TASK TO CARRY OUT
Tell how many lines below include the word "program". Only the number should appear.

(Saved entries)
»»

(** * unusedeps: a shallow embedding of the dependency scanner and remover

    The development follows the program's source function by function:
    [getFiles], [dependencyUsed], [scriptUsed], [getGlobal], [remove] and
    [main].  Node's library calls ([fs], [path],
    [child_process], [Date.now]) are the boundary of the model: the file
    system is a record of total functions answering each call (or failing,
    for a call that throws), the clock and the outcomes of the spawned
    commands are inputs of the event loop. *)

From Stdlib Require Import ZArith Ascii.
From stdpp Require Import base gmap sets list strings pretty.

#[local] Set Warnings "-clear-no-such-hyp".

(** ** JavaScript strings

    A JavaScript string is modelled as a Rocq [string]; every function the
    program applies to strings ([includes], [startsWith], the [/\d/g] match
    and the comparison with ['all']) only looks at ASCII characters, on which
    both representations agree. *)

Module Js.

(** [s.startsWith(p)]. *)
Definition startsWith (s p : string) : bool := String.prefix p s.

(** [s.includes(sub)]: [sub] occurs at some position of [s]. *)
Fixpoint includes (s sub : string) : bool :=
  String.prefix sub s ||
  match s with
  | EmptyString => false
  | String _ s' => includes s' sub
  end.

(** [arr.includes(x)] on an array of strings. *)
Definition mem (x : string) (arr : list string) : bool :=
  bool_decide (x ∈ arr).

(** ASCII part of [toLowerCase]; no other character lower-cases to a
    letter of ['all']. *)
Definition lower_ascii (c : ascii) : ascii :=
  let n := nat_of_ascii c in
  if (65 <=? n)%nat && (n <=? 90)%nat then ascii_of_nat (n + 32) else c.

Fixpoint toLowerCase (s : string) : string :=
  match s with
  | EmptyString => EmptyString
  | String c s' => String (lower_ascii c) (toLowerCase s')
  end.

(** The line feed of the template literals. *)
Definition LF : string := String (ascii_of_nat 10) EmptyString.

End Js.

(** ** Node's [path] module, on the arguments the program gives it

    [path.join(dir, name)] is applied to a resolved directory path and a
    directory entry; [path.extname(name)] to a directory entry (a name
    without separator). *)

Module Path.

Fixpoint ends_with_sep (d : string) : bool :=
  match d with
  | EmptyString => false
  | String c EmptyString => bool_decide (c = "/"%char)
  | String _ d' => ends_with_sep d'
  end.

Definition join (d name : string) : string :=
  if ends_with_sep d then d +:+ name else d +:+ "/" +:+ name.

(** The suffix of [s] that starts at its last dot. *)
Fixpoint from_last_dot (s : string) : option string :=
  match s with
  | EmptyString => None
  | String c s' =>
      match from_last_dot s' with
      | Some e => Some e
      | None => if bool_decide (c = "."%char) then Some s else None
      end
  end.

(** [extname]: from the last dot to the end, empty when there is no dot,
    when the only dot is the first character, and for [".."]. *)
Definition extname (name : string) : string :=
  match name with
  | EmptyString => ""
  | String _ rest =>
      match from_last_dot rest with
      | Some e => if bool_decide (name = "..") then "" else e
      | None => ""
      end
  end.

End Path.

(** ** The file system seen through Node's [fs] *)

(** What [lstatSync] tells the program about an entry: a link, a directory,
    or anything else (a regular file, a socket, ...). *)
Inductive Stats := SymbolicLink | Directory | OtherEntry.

««
»»

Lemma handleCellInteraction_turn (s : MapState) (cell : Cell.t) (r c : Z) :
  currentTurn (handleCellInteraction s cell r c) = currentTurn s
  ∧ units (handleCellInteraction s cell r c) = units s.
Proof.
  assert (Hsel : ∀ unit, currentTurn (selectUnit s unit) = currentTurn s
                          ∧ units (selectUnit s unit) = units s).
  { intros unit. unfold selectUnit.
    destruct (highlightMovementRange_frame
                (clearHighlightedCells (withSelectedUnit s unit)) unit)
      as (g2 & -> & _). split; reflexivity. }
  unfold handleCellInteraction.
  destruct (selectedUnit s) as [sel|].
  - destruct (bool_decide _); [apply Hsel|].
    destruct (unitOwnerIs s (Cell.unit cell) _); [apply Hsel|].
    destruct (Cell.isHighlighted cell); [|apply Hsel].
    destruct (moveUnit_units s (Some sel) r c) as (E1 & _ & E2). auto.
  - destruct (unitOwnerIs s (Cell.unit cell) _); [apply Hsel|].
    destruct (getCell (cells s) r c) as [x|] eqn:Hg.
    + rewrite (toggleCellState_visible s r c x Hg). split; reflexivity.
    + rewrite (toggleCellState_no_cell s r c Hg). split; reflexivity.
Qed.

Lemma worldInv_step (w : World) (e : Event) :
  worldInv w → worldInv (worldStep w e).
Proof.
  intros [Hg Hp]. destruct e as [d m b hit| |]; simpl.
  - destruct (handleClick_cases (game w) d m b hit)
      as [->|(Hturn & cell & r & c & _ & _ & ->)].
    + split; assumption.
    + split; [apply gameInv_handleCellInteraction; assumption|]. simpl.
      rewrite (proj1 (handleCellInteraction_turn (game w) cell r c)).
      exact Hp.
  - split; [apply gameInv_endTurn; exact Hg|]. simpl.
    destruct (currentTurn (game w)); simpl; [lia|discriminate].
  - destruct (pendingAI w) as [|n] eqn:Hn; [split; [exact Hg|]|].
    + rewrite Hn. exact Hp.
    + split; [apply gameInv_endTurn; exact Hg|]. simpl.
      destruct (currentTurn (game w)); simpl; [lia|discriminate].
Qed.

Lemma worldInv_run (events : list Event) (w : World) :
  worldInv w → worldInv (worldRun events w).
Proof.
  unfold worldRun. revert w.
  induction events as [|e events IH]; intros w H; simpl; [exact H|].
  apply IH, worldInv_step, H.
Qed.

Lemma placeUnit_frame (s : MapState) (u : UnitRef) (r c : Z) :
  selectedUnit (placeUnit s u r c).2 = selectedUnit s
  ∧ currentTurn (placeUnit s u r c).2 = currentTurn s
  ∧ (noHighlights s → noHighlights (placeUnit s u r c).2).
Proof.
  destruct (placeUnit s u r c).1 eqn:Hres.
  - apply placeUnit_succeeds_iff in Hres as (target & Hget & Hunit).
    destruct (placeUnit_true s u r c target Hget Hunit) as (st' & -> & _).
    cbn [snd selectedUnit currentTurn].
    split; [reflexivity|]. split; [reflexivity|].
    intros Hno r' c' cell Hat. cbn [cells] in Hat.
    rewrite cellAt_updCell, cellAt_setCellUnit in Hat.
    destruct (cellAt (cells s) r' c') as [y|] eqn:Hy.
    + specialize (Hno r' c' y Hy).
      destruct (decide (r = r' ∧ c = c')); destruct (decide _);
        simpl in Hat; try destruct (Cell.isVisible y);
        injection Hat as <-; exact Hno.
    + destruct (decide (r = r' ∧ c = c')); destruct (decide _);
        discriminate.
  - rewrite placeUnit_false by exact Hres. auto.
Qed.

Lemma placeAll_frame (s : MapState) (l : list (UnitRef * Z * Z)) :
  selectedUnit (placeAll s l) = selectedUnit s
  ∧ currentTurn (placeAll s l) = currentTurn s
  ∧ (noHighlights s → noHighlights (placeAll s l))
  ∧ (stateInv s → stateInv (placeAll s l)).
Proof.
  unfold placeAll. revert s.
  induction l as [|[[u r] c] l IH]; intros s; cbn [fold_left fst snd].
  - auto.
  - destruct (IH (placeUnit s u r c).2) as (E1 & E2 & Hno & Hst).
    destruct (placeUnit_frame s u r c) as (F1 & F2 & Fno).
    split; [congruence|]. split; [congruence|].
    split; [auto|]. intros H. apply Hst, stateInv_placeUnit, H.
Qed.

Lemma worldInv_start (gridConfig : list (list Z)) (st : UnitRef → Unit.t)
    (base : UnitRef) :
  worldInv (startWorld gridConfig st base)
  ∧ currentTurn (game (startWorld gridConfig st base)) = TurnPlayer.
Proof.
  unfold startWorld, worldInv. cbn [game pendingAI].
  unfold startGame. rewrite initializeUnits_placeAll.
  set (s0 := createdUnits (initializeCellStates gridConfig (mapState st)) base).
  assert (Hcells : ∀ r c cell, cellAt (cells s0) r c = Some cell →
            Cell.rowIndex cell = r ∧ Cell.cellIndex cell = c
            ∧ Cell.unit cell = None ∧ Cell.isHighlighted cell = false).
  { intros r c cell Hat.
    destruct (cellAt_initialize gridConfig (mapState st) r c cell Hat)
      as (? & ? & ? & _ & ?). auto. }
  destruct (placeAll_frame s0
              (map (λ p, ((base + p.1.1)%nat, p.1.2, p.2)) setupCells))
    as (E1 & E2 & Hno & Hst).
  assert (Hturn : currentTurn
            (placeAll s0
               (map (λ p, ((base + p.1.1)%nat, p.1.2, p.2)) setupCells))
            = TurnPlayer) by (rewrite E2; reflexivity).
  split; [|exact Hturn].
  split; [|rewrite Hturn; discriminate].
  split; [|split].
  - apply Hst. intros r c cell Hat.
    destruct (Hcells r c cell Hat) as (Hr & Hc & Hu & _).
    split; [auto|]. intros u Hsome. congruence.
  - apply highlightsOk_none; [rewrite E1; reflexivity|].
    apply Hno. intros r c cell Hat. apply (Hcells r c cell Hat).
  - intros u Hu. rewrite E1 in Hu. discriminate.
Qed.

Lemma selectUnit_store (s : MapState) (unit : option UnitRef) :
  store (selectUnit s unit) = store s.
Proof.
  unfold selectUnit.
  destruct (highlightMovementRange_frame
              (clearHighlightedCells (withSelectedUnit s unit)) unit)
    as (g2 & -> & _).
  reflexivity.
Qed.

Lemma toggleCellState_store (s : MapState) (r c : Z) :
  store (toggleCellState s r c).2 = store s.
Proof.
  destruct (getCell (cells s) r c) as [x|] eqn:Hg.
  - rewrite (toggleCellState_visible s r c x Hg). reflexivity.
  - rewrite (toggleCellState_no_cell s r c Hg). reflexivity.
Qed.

««

REPLY TO THE EXERCISE
4